Brain white matter abnormalities and correlation with severity in amyotrophic lateral sclerosis: An atlas-based diffusion tensor imaging study

Abstract

ObjectivesTo assess microstructural alterations in white matter (WM) in amyotrophic lateral sclerosis (ALS) using diffusion tensor imaging (DTI). MethodsDTI data were collected from 34 subjects (18 patients with ALS and 16 healthy controls). The atlas-based region of interest (ROI) analysis was conducted to assess WM microstructure in ALS by combining intra-voxel metrics, which included fractional anisotropy (FA) and mean diffusivity (MD), and an inter-voxel metric, i.e., local diffusion homogeneity (LDH). Correlation analysis of diffusion values and clinical factors was also performed.
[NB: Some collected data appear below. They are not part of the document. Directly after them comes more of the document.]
Lemma digits_of_acc fuel : forall x acc, digits_of fuel x acc = digits_of fuel x [] ++ acc.
Proof.
  induction fuel as [|fuel IH]; intros x acc; [done|]. cbn [digits_of]. destruct (x <? 10); [done|].
  rewrite (IH _ (_ :: acc)), (IH _ [_]), <- app_assoc. done.
Qed.

Lemma digits_of_num fuel : forall x, 0 <= x < 10 ^ Z.of_nat fuel ->
  (0 < fuel)%nat -> num 10 (digits_of fuel x []) = x /\ digits 10 (digits_of fuel x []) /\ digits_of fuel x [] <> [].
Proof.
  induction fuel as [|fuel IH]; intros x Hx Hf; [lia|]. cbn [digits_of].
  assert (Hd : base_digit 10 (48 + x mod 10) = Some (x mod 10)) by (apply base_digit_char; Z.div_mod_to_equations; lia).
  destruct (Z.ltb_spec x 10).
  - rewrite Z.mod_small in * by lia. split_and!; [|by constructor; [eexists|constructor]|done].
    unfold num, num_from. cbn [foldl]. by rewrite Hd.
  - rewrite Nat2Z.inj_succ, Z.pow_succ_r in Hx by lia.
    assert (0 < fuel)%nat by (destruct fuel; [cbn in Hx; lia|lia]).
    destruct (IH (x / 10)) as (Hn & Hds & Hne); [Z.div_mod_to_equations; lia|done|].
    rewrite digits_of_acc. split_and!.
    + unfold num in *. rewrite num_from_app, Hn. unfold num_from. cbn [foldl]. rewrite Hd. cbn [default].
      unfold default, id. rewrite (Z.div_mod x 10) at 3 by lia. lia.
    + apply Forall_app. split; [done|]. by constructor; [eexists|constructor].
    + by destruct (digits_of fuel (x / 10) []).
Qed.


Lemma lit_result_signed sg v rest : 0 <= v <= LLONG_MAX ->
  lit_result sg v rest = Some (Int64Result (if is_neg sg then - v else v) (Some rest) false).
Proof.
  intros Hv. unfold lit_result, clamp. rewrite Z.min_l by lia. by rewrite (proj2 (Z.ltb_ge _ _)) by lia.
Qed.

Lemma digits_of_length fuel : forall x acc, (length (digits_of fuel x acc) <= fuel + length acc)%nat.
Proof.
  induction fuel as [|fuel IH]; intros x acc; [done|]. cbn [digits_of]. destruct (x <? 10); [simpl; lia|].
  etrans; [apply IH|]. simpl. lia.
Qed.

Lemma print_length i : len (print_int64 i) <= 21.
Proof.
  unfold print_int64, len. pose proof (digits_of_length 20 (- i) []). pose proof (digits_of_length 20 i []).
  destruct (i <? 0); cbn [length] in *; lia.
Qed.

Lemma from_int64_print i : strx_from_int64 i = (print_int64 i, len (print_int64 i)).
Proof.
  pose proof (print_length i). unfold strx_from_int64, STRX__MAX_CONV_SZ. cbv zeta.
  rewrite take_ge by (unfold len in *; lia). by rewrite (proj2 (Z.leb_gt 50 _)) by lia.
Qed.

(** An integer is printed within the buffer and read back from the text, with
    whatever follows the terminator left alone. For 0 the end pointer and
    [errno] stay as they were; the smallest integer is not read back: it comes
    out one larger, with [ERANGE]. *)
Theorem int64_text_round_trip i t erange : in_i64 i = true ->
  let '(s, n) := strx_from_int64 i in
  n = len s /\
  strx_to_int64 (s ++ 0 :: t) erange = Some (
    if i =? 0 then Int64Result 0 None erange
    else if i =? LLONG_MIN then Int64Result (LLONG_MIN + 1) (Some (0 :: t)) true
    else Int64Result i (Some (0 :: t)) false).
Proof.
  intros Hi. unfold in_i64, LLONG_MIN, LLONG_MAX in Hi.
  assert (Hi' : 0 <= Z.abs i < 10 ^ Z.of_nat 20) by (change (10 ^ Z.of_nat 20) with 100000000000000000000; lia).
  destruct (digits_of_num 20 (Z.abs i) Hi' ltac:(lia)) as (Hn & Hd & Hne).
  set (sg := if i <? 0 then Some true else None).
  assert (Hp : print_int64 i = sign_of sg ++ digits_of 20 (Z.abs i) []).
  { unfold print_int64, sg. destruct (Z.ltb_spec i 0); cbn [sign_of app].
    - by replace (- i) with (Z.abs i) by lia.
    - by replace i with (Z.abs i) at 1 by lia. }
  rewrite from_int64_print. split; [done|]. destruct (Z.eqb_spec i 0) as [->|Hi0]; [done|].
  rewrite Hp, <- app_assoc.
  pose proof (to_int64_literal sg 10 (digits_of 20 (Z.abs i) []) 0 t erange ltac:(right; right; by left) Hne Hd eq_refl) as Hlit.
  cbn [lit_prefix Z.eqb Pos.eqb app] in Hlit. rewrite Hlit, Hn.
  2:{ intros _ Heq. rewrite Heq in Hn. exfalso. apply Hi0. change (num 10 [48]) with 0 in Hn. lia. }
  destruct (Z.eqb_spec i LLONG_MIN) as [->|Hmin]; [done|]. unfold LLONG_MIN in Hmin.
  rewrite lit_result_signed by (unfold LLONG_MAX; lia). do 2 f_equal. unfold sg.
  destruct (Z.ltb_spec i 0); cbn [is_neg]; lia.
Qed.

Lemma int64_text_round_trip_witness :
  in_i64 (-1234) = true /\ strx_to_int64 ((strx_from_int64 (-1234)).1 ++ [0]) true = Some (Int64Result (-1234) (Some [0]) false).
Proof. split; [done|]. exact (proj2 (int64_text_round_trip (-1234) [] true eq_refl)). Defined.

(** ** Splitting and joining *)

(** The fields of [s] between the separators, and the ones that are not empty
    with [j] between them. *)
Fixpoint fields (c : Z) (s : list Z) : list Z * list (list Z) :=
  match s with
  | [] => ([], [])
  | x :: s => let '(f, fs) := fields c s in if x =? c then ([], f :: fs) else (x :: f, fs)
  end.
Definition nonempty (w : list Z) : bool := match w with [] => false | _ => true end.
Definition words (c : Z) (s : list Z) : list (list Z) := List.filter nonempty ((fields c s).1 :: (fields c s).2).
Fixpoint join_words (j : Z) (ws : list (list Z)) : list Z :=
  match ws with [] => [] | [w] => w | w :: ws => w ++ j :: join_words j ws end.
Definition then_words (j : Z) (ws : list (list Z)) : list Z := match ws with [] => [] | _ => j :: join_words j ws end.

Lemma join_words_cons j w ws : join_words j (w :: ws) = w ++ then_words j ws.
Proof. destruct ws; cbn; [by rewrite app_nil_r|done]. Qed.

Lemma split_join_words c j s :
  split_join_loop s c j (-1) = join_words j (words c s) /\
  split_join_loop s c j 1 = then_words j (words c s) /\
  split_join_loop s c j 0 = (fields c s).1 ++ then_words j (List.filter nonempty (fields c s).2).
Proof.
  unfold words. induction s as [|x s (IH1 & IH2 & IH3)]; [done|]. cbn [split_join_loop fields].
  destruct (fields c s) as [f fs]. cbn [fst snd] in *. destruct (x =? c); cbn [negb fst snd List.filter nonempty Z.eqb app].
  - rewrite IH1, IH2. done.
  - rewrite IH3. cbn [Z.ltb Z.compare app]. rewrite join_words_cons. split_and!; [done| |done].
    cbn [then_words]. by rewrite join_words_cons.
Qed.

(** [strx_split_join] joins the words of a string. *)
Lemma split_join_correct s c j : strx_split_join s c j = join_words j (words c s).
Proof. apply split_join_words. Qed.

(** ** Trimming *)

Lemma trim_trail_spec chr r : exists p, r = p ++ trim_trail chr r /\ Forall (fun c => trim_chr chr c = true) p /\
  (r <> [] -> exists c t, trim_trail chr r = c :: t /\ (trim_chr chr c = false \/ t = [])).
Proof.
  induction r as [|c r (p & Hp & Hall & Hh)]; [by exists []|]. cbn [trim_trail]. destruct r as [|d r].
  { exists []. split_and!; [done|constructor|]. intros _. exists c, []. by split; [|right]. }
  destruct (trim_chr chr c) eqn:E.
  - exists (c :: p). split_and!; [cbn [app]; f_equal; exact Hp|by constructor|]. intros _. by apply Hh.
  - exists []. split_and!; [done|constructor|]. intros _. exists c, (d :: r). by split; [|left].
Qed.

Lemma trim_lead_spec chr s : exists p, s = p ++ trim_lead chr s /\ Forall (fun c => trim_chr chr c = true) p /\
  match trim_lead chr s with [] => True | c :: _ => trim_chr chr c = false end.
Proof.
  induction s as [|c s (p & Hp & Hall & Hh)]; [by exists []|]. cbn [trim_lead]. destruct (trim_chr chr c) eqn:E.
  - exists (c :: p). split_and!; [cbn [app]; f_equal; exact Hp|by constructor|done].
  - exists []. by split_and!; [|constructor|].
Qed.

(** [strx_trim] takes characters of the kind off both ends, and all of them. *)
Lemma trim_correct s chr : exists p q, s = p ++ strx_trim s chr ++ q /\
  Forall (fun c => trim_chr chr c = true) (p ++ q) /\
  match strx_trim s chr with
  | [] => True
  | c :: _ => trim_chr chr c = false /\ trim_chr chr (List.last (strx_trim s chr) 0) = false
  end.
Proof.
  unfold strx_trim. destruct (trim_lead_spec chr s) as (p & Hp & Hall & Hh).
  destruct (trim_lead chr s) as [|c t]; [exists p, []; by rewrite !app_nil_r in *|].
  destruct (trim_trail_spec chr (rev (c :: t))) as (q & Hq & Hqall & Hqh).
  destruct Hqh as (d & u & Hd & Hlast); [intros Hnil; apply (f_equal length) in Hnil; rewrite length_rev in Hnil; done|].
  exists p, (rev q). apply (f_equal (@rev Z)) in Hq. rewrite rev_involutive, rev_app_distr in Hq.
  split_and!; [rewrite Hp; f_equal; exact Hq|apply Forall_app; split; [done|by apply Forall_rev]|].
  rewrite Hd in Hq |- *. cbn [rev] in Hq |- *.
  assert (Hl : List.last (rev u ++ [d]) 0 = d) by apply last_last.
  destruct (rev u ++ [d]) as [|x xs] eqn:Hx; [by destruct (rev u)|]. rewrite Hl.
  cbn [app] in Hq. injection Hq as -> _. split; [done|]. destruct Hlast as [?| ->]; [done|]. cbn in Hx. injection Hx as -> _. done.
Qed.

(** ** Two routines that do not do what they say *)

(** Replacing loses what follows the last occurrence: in [xay], the [a] by [b]. *)
Lemma replace_str_loses_tail : strx_replace_str [120; 97; 121] [97] [98] 100 = Some (0, [120; 98]).
Proof. done. Qed.
(* ===== verification/Spec.v ===== *)
(** * ti/spec: the specifications of properties

    [src/src/ti/spec.c] with [src/inc/ti/spec.t.h], [src/inc/ti/spec.inline.h] and
    the part of [src/inc/ti/val.inline.h] that tells the types of values apart. A
    specification is a number of 16 bits: an id of a type, one of the constants
    below or an enumeration's id with a flag, and a bit for nil.

    Values carry what the checks look at. A list and a set know the specification
    their parent gives them ([ti_varr_spec], [ti_vset_spec]), a thing that is no
    instance its restriction. Doubles are those of [SpecFloat]. Regular
    expressions are matched by PCRE, a parameter. *)
From Stdlib Require Import ZArith Lia Floats.SpecFloat.
From stdpp Require Import base list option numbers.
From S2P Require Import Prelude Utf8 Opr Strx.

(** ** Specifications *)

Definition TI_SPEC_NILLABLE : Z := 0x8000.
Definition TI_SPEC_MASK_NILLABLE : Z := 0x7fff.

Definition TI_SPEC_ANY : Z := 0x4000.
Definition TI_SPEC_OBJECT : Z := 0x4001.
Definition TI_SPEC_RAW : Z := 0x4002.
Definition TI_SPEC_STR : Z := 0x4003.
Definition TI_SPEC_UTF8 : Z := 0x4004.
Definition TI_SPEC_BYTES : Z := 0x4005.
Definition TI_SPEC_INT : Z := 0x4006.
Definition TI_SPEC_UINT : Z := 0x4007.
Definition TI_SPEC_PINT : Z := 0x4008.
Definition TI_SPEC_NINT : Z := 0x4009.
Definition TI_SPEC_FLOAT : Z := 0x400a.
Definition TI_SPEC_NUMBER : Z := 0x400b.
Definition TI_SPEC_BOOL : Z := 0x400c.
Definition TI_SPEC_ARR : Z := 0x400d.
Definition TI_SPEC_SET : Z := 0x400e.
Definition TI_SPEC_DATETIME : Z := 0x400f.
Definition TI_SPEC_TIMEVAL : Z := 0x4010.
Definition TI_SPEC_REGEX : Z := 0x4011.
Definition TI_SPEC_CLOSURE : Z := 0x4012.
Definition TI_SPEC_ERROR : Z := 0x4013.
Definition TI_SPEC_ROOM : Z := 0x4014.
Definition TI_SPEC_TASK : Z := 0x4015.
Definition TI_SPEC_EMAIL : Z := 0x4016.
Definition TI_SPEC_URL : Z := 0x4017.
Definition TI_SPEC_TEL : Z := 0x4018.
Definition TI_SPEC_ENUM : Z := 0x4019.
Definition TI_SPEC_REMATCH : Z := 0x5000.
Definition TI_SPEC_INT_RANGE : Z := 0x5001.
Definition TI_SPEC_FLOAT_RANGE : Z := 0x5002.
Definition TI_SPEC_STR_RANGE : Z := 0x5003.
Definition TI_SPEC_UTF8_RANGE : Z := 0x5004.
Definition TI_SPEC_TYPE : Z := 0x5005.
Definition TI_SPEC_ARR_TYPE : Z := 0x5006.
ResultsALS group showed a significant FA reduction in bilateral corticospinal tract (CST) as well as right uncinate fasciculus (RUF). The areas with higher MD were situated in right corticospinal tract (RCST), left cingulum hippocampus (LCH), RUF, and right superior longitudinal fasciculus (RSLF). Additionally, ALS patients showed decreased LDH in bilateral anterior thalamic radiation (ATR), bilateral CST and left inferior frontal-occipital fasciculus (LIFOF). Significant correlations were observed between ALSFRS-R (revised ALS Functional Rating Scale) scores or progression rate and FA in bilateral CST, as well as between disease duration and LDH in right CST. Receiver operating characteristic (ROC) analysis revealed the feasibility of employing diffusion metrics along the CST to distinguish two groups (AUC = 0.792–0.868, p < .005 for all). ConclusionsWM microstructural alteration is a common pathology in ALS, which can be detected by both intra- and inter-voxel diffusion metrics. The extent of abnormalities in several WM tracts such as ATR and LIFOF may be better assessed through the inter-voxel diffusion measurement.